Three days into the season, the Nationals got their first win, on a come-from-behind thee-run rally in the ninth. Prior to that, the Nats had been outscored by the Marlins 24 to 9 in the series and their starting pitchers were averaging just 3 to 5 innings per game. So when Dmitri “Big D” Young’s walk-off single dropped just fair, the Nats’ dugout emptied like it was Game 7 of the World Series All-Star Tournament of Champions. Manny Acta sprayed Dom Perignon in the clubhouse to celebrate his first major league “W” and the next day in the office we talked about the game not for any great plays or performances, but for the win itself: “Hey, did you hear? The Nationals won last night!” Over a week would pass before we next enjoyed that pleasure, following a two-hit shutout of the Braves in Atlanta. That victory would mark another important milestone for the 2007 Nats—it would be the first time they had held a lead in the middle of a game all season, which was 10 games old by now. This not being lost on the players, they reportedly kept returning to their same positions in the dugout every play after going 1-0 on the Braves, so as to not jinx the rally. The sports writers quickly picked up on the fact that the 2-8 Nats were at this point head and shoulders above either the 1962 Mets or the 2003 Tigers, who both started their fateful seasons at 1-9. And one broadcaster nearly referred to the team’s one win as a “streak.” In contrast to the unforgiving Bronx fans that I moonlight with, who at this point would have followed the Yankee players home and thrown batteries at them there because it’s illegal to bring them to the field, here in DC we really just want to run up to our Nationals and give them a big hug in celebration of their second win, and possibly bake them cookies. (Or whatever the male-equivalent is of that level of affection—eye contact, a thin hint of a smile, and a nod?) Somehow with that second win, we feel like our guys are in contention now. Not to make the playoffs, of course, but maybe to just not be the worst team in history. Our magic number is now 41—the number of games we need to win to avoid surpassing the ’62 Mets in single-season losses, and we count down on an active tally board. (Although some people choose to count up the number of losses. So negative.)
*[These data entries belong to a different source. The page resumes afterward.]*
(** If some range would do, the search finds one that is free. *)
Lemma search_complete s0 rs rend s1 :
  2 <= size -> is_u32 s0 -> is_u32 rend -> ordered s0 rend rs ->
  match rs with (a, _) :: _ => 0 < a | [] => True end ->
  (2^k | s1) -> min <= s1 -> s0 <= s1 -> s1 + size - 1 <= max -> s1 + size - 1 <= rend ->
  avoids s1 (s1 + size - 1) rs ->
  exists s e, search s0 rs rend = (true, (s, e)) /\ s0 <= s /\ e <= rend /\ avoids s e rs.
Proof using Hsize Hmin Hmax Hk.
  intros Hs2. revert s0. induction rs as [|[a b] rs IH]; intros s0 Hs0 Hrend Hord Ha Hdiv Hm Hs Hmx Hre Hav.
  - destruct (fit_exists s0 rend s1) as (s&e&Ef&Hok&?); [done..|].
    destruct (fit_ok s0 rend s e) as (?&Ee&?&?&?&?&?); [done..|].
    exists s, (s + size - 1). cbn [first_fit]. rewrite Ef, decide_True by done. simpl. rewrite Ee.
    split_and!; [done|lia|lia|constructor].
  - simpl in Hord. destruct Hord as (?&?&?&Hord). inversion Hav as [|?? Hav1 Hav2]; subst. simpl in Hav1.
    assert (Hea : a -u 1 = a - 1) by (apply u32_small; unfold is_u32 in *; lia).
    cbn [first_fit]. rewrite Hea. assert (Hua : is_u32 (a - 1)) by (unfold is_u32 in *; lia).
    destruct Hav1 as [Hb|Hb].
    + destruct (fit_exists s0 (a - 1) s1) as (s&e&Ef&Hok&?); try done; [lia|].
      destruct (fit_ok s0 (a - 1) s e) as (?&Ee&?&?&?&?&?); [done..|].
      exists s, (s + size - 1). rewrite Ef, decide_True by done. simpl. rewrite Ee.
      split_and!; [done|lia|lia|]. constructor; [simpl; lia|]. eapply ordered_avoids; [done|lia].
    + destruct (fit s0 (a - 1)) as [s e] eqn:Ef. case_decide as Hok.
      * destruct (fit_ok s0 (a - 1) s e) as (?&Ee&?&?&?&?&Hw); [done..|].
        exists s, (s + size - 1). simpl. rewrite Ee. split_and!; [done| |lia|].
        -- pose proof (aligned_limit s1 Hdiv ltac:(unfold is_u32 in *; lia)). lia.
        -- constructor; [simpl; lia|]. eapply ordered_avoids; [done|lia].
      * assert (Eb : b +u 1 = b + 1) by (apply u32_small; unfold is_u32 in *; lia). rewrite Eb.
        destruct (IH (b + 1)) as (s'&e'&Hf&?&?&?); try done; try lia.
        -- unfold is_u32 in *; lia.
        -- destruct rs as [|[a' b'] rs]; [done|]. simpl in Hord. unfold is_u32 in *. lia.
        -- exists s', e'. split_and!; [done|lia|lia|]. constructor; [simpl; lia|done].
Qed.
End Plain.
And then there’s that nagging hope of what could be. Will the Nats’ continuing auditions turn up a sleeper who emerges a hero out of the gaping hole that was the starting rotation? Will the season bring another Soriano to draw us to games when wins and losses have ceased to inspire baked goods? Will Dmitri Young be humbled by his so-called “season of redemption” and lead outings for inner city children on his days off? And will Teddy Roosevelt ever win that damn Nationals Presidents Race? (Yes, I agree that rappelling off the upper deck on Opening Day was, like, totally cheating, but if the Nats were 0 for 77, I would condone similar acts of desperation.) I hope there’s a yes or two in there. With no expectations, all you can be is positive. And if nothing else, when your team is this bad, it really hones your trash-talking skills. Speaking of which, did I mention that the Nats have not had a single game snowed out yet this year? In your face, Cleveland!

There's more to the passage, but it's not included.